Here I am… just gone ten o’clock in the morning sitting at my desk. It is dark outside, the clouds are a uniform shade of grey. It is raining. The dogs are bored and eating Hob Nobs.

My knee has seized up. It is not only painful but bloody annoying. There are so many things I want to do today. To cap it all, the internet is going at a snail’s pace and giving me strange messages. When I tried to log on to Blog.co.uk I was told it wasn’t available. Even when the internet came back on and worked for everything else, Blog UK's pages would not load. Weird.

There is definitely something in the air at this time of the year. Our ancestors recognised it, marking it out with festivals of the dead in many cultures and many countries. But why a festival of the dead? What does it mean?

Have you ever really thought about those old fashioned turnip lanterns? Now that pumpkins are more readily available you don’t see them so often nowadays, and besides, they were hellish hard to carve. To get a swede or turnip big enough meant it had the texture of granite, and I can remember spending an entire day once just trying to scoop out the centre. Pumpkins are a doddle in comparison.

But by changing over to pumpkins we have lost the essential meaning of the Halloween lantern. For pumpkins grow above ground, and Swedes and turnips grow in the earth.

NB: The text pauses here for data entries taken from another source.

(** What a successful [Elect] has done. *)
Record election_run (ctx : Ctx) (w w' : W) (state state1 : State)
    (results elected : list DelegationResult) (w1 : W) : Prop := {
  er_settled : rewardAndSlash ctx state w = (Ok (state1, results), w1);
  er_frame : delegations_only (dw_store w) (dw_store w1);
  er_elected : elected = take (Z.to_nat (i64 (p_ValidatorCount (st_Params state1)))) results;
  er_state : ds_state (dw_store w') =
    if IsPositive (sumZ (elected_total (dw_store w)) elected)
    then Some (st_with_Validators (sortValidators (applyPowerCap
                 (omap (elected_of (dw_store w)) elected)))
                (mkState (st_Params state1) (applyPowerCap
                   (omap (elected_of (dw_store w)) elected)) (ctx_now ctx)
                   (sumZ (elected_total (dw_store w)) elected)
                   (st_TotalRewardDistribution state1)))
    else ds_state (dw_store w);
  er_candidates : ds_candidates (dw_store w') =
    ds_candidates (updateCandidateList (dw_store w));
}.

Lemma updateCandidateList_candidates s s' :
  ds_candidates s' = ds_candidates s →
  ds_candidates (updateCandidateList s') = ds_candidates (updateCandidateList s).
Proof. intros H. unfold updateCandidateList, loadCandidateList. by rewrite H. Qed.
(* ===== verification/Store.v ===== *)
(** * Key-value stores (src/store/store.go, src/store/memstore.go)

    [KVStore] is the interface of the same name and [KVStoreSpec] what its
    comments promise.  [MemStore], the write-back cache [cacheTx] and the prefix
    store implement it.  A value is a byte string; [None] is Go's nil, which
    [Get] returns exactly for missing keys.

    The theorems are that a committed [cacheTx] has the effect of its operations
    on the store below, that before the commit or after a rollback that store is
    as it was, and that prefix stores are isolated from each other's keys. *)

From S2P Require Import Prelude Contract.

(** ** The interface *)

Class KVStore (S : Type) := {
  kv_Get : S → bytes → option bytes;
  kv_Has : S → bytes → bool;
  kv_Range : S → bytes → Res (list (bytes * bytes));
  kv_Set : bytes → bytes → S → S;
  kv_Delete : bytes → S → S;
}.

(** [kv_ok] is the representation invariant of an implementation. *)
Class KVStoreSpec (S : Type) `{KVStore S} := {
  kv_ok : S → Prop;
  kv_Set_ok k v s : kv_ok s → kv_ok (kv_Set k v s);
  kv_Delete_ok k s : kv_ok s → kv_ok (kv_Delete k s);
  kv_Has_Get s k : kv_ok s → kv_Has s k = bool_decide (is_Some (kv_Get s k));
  kv_Get_Set s k v k' :
    kv_ok s → kv_Get (kv_Set k v s) k' = if decide (k' = k) then Some v else kv_Get s k';
  kv_Get_Delete s k k' :
    kv_ok s → kv_Get (kv_Delete k s) k' = if decide (k' = k) then None else kv_Get s k';
}.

Thereby lies the symbolism. Things that are dead are buried; they lie in ground. We dig them up, carve faces on them, put lights in them. We give them life in other words. It’s quite appropriate for a festival where we are really celebrating the principles of life, death and regeneration/rebirth.

It’s very easy to miss these important symbols, particularly now that Halloween has become so commercialised. I love the festival, always have done, but it’s important not to lose track of its meaning.

There’s more to Halloween than sweets and egg throwing. The veil between this world, and the Otherworld (or otherworlds, depending on your point of view) is thinning out. We are almost between worlds – a very magical place to be.

Why this should be I really don’t know. Is it because there’s something inherent in the air at this time? Or is there some other reason? Something organic in the earth itself that triggers the shift?

I find it’s important this time of year to spend some time just thinking, being quiet and watchful. A bit like switching on the radio between programmes and waiting to see what comes on. Sometimes you can be very pleasantly surprised!